Two University Daily Kansan columnists were presented with the nation’s highest literary honor this past weekend in Washington, D.C. Michael Pope and Ryan Snyder received the F.A.K.E. — or Faulkner Award for Kickass Excellence.
Recently, I was granted the rare opportunity to interview the comedy duo face to face…to face. I pulled through the golden, guarded entryway of their stately manor outside Lawrence, which sits on 100 acres of the area’s finest crabgrass.
Around back, I found the two lounging in an Olympic-sized Jacuzzi. His golden chains glinting in the late-afternoon light, Snyder waved a gilded scepter in the direction of a nearby tree stump, and I took a seat.

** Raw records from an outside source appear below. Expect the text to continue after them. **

(** ** routes/jobRoutes.ts *)

Inductive Method := GET | POST | DELETE.

Inductive Segment :=
| Lit (s : string)
| Param (name : string).

Record Route := {
  method : Method;
  path : list Segment;
  authenticateToken : bool;
  handler : string
}.

(** The router, in the order of the file. *)
Definition jobRoutes : list Route :=
  [ {| method := GET; path := [Lit "search"]; authenticateToken := false;
       handler := "searchJobs" |};
    {| method := GET; path := [Lit "bookmarked"; Lit "list"]; authenticateToken := true;
       handler := "getBookmarkedJobs" |};
    {| method := GET; path := [Lit "system"; Lit "refresh-stats"]; authenticateToken := false;
       handler := "getRefreshStats" |};
    {| method := GET; path := [Lit "system"; Lit "cleanup-stats"]; authenticateToken := false;
       handler := "getCleanupStats" |};
    {| method := GET; path := [Lit "stats"]; authenticateToken := false;
       handler := "getJobStats" |};
    {| method := POST; path := [Lit "system"; Lit "refresh"]; authenticateToken := true;
       handler := "triggerManualRefresh" |};
    {| method := POST; path := [Lit "system"; Lit "cleanup"]; authenticateToken := true;
       handler := "triggerCleanup" |};
    {| method := POST; path := [Lit "aggregate"]; authenticateToken := true;
       handler := "triggerJobAggregation" |};
    {| method := GET; path := [Lit "university"]; authenticateToken := false;
       handler := "getUniversityJobs" |};
    {| method := GET; path := [Lit "recommendations"; Lit "personalized"];
       authenticateToken := true; handler := "getPersonalizedRecommendations" |};
    {| method := GET; path := [Lit "recommendations"; Lit "daily"];
       authenticateToken := true; handler := "getDailyRecommendations" |};
    {| method := GET; path := [Lit "saved"; Lit "organized"]; authenticateToken := true;
       handler := "getOrganizedSavedJobs" |};
    {| method := GET; path := [Lit "saved"; Lit "analytics"]; authenticateToken := true;
       handler := "getSavedJobsAnalytics" |};
    {| method := POST; path := [Lit "saved"; Lit "bulk-remove"]; authenticateToken := true;
       handler := "bulkRemoveSavedJobs" |};
    {| method := GET; path := [Param "id"]; authenticateToken := false;
       handler := "getJobById" |};
    {| method := POST; path := [Param "id"; Lit "bookmark"]; authenticateToken := true;
       handler := "bookmarkJob" |};
    {| method := POST; path := [Param "id"; Lit "analyze-visa"]; authenticateToken := false;
       handler := "analyzeJobVisa" |};
    {| method := GET; path := [Param "id"; Lit "match-score"]; authenticateToken := true;
       handler := "getJobMatchScore" |};
    {| method := GET; path := [Param "id"; Lit "match-breakdown"]; authenticateToken := true;
       handler := "getJobMatchBreakdown" |};
    {| method := GET; path := [Param "id"; Lit "similar"]; authenticateToken := false;
       handler := "getSimilarJobs" |} ].

Definition methodEq (a b : Method) : bool :=
  match a, b with
  | GET, GET | POST, POST | DELETE, DELETE => true
  | _, _ => false
  end.

(** A segment of a route against a segment of the request path: a literal
    matches whatever the case of the letters, a parameter matches any
    segment that is not empty. *)
Definition segmentMatches (seg : Segment) (s : string) : bool :=
  match seg with
  | Lit l => Str.eqs (Str.toLowerCase l) (Str.toLowerCase s)
  | Param _ => Str.truthy s
  end.

Fixpoint pathMatches (p : list Segment) (segs : list string) : bool :=
  match p, segs with
  | [], [] => true
  | seg :: p', s :: segs' => segmentMatches seg s && pathMatches p' segs'
  | _, _ => false
  end.

(** The route that handles a request: the first one of the router that
    matches its method and its path below [/api/jobs]. *)
Definition dispatch (m : Method) (segs : list string) : option Route :=
  List.find (fun r => methodEq (method r) m && pathMatches (path r) segs) jobRoutes.

Definition isSpecific (r : Route) : bool :=
  forallb (fun seg => match seg with Lit _ => true | Param _ => false end) (path r).

Definition literals (r : Route) : list string :=
  omap (fun seg => match seg with Lit l => Some l | Param _ => None end) (path r).

(** ** Vocabulary of the further statements *)

(** The number of active documents of a source. *)
Definition activeOf (s : string) (c : Collection) : nat :=
  length (List.filter (fun j => isActive j && Str.eqs (source j) s) (docs c)).

(** What every save guarantees of the document it leaves: the employment
    type and the source are values of the schema's enums and the
    sourceJobId is not empty. *)
Definition enumsOk (j : IJob) : Prop :=
  In (employmentType j) employmentTypeEnum /\
  In (source j) sourceEnum /\
  sourceJobId j <> EmptyString.


(** The page [p] of a search, as a list. *)
Definition pageOf (eng : Engine) (filters : Filters.t) (limit_arg : Z) (c : Collection)
    (p : nat) : list IJob :=
  match searchJobs eng filters (Z.of_nat p) limit_arg c with
  | Some r => jobs r
  | None => []
  end.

Ryan Snyder: You may speak.
Ima Reporter: Um, thanks. I can see you guys certainly have your hands full at the moment, and I just wanted to thank you again for allowing me to interview you.
Michael Pope: Think nothing of it! Would you like a glass of champagne?
IR: But that’s water from your hot tub.
RS: Water? In a hot tub? What do you think we are, peasants?
IR: How silly of me. I won’t even bother asking why you’re both speaking with British accents. When did you two first discover that you made such a successful combination?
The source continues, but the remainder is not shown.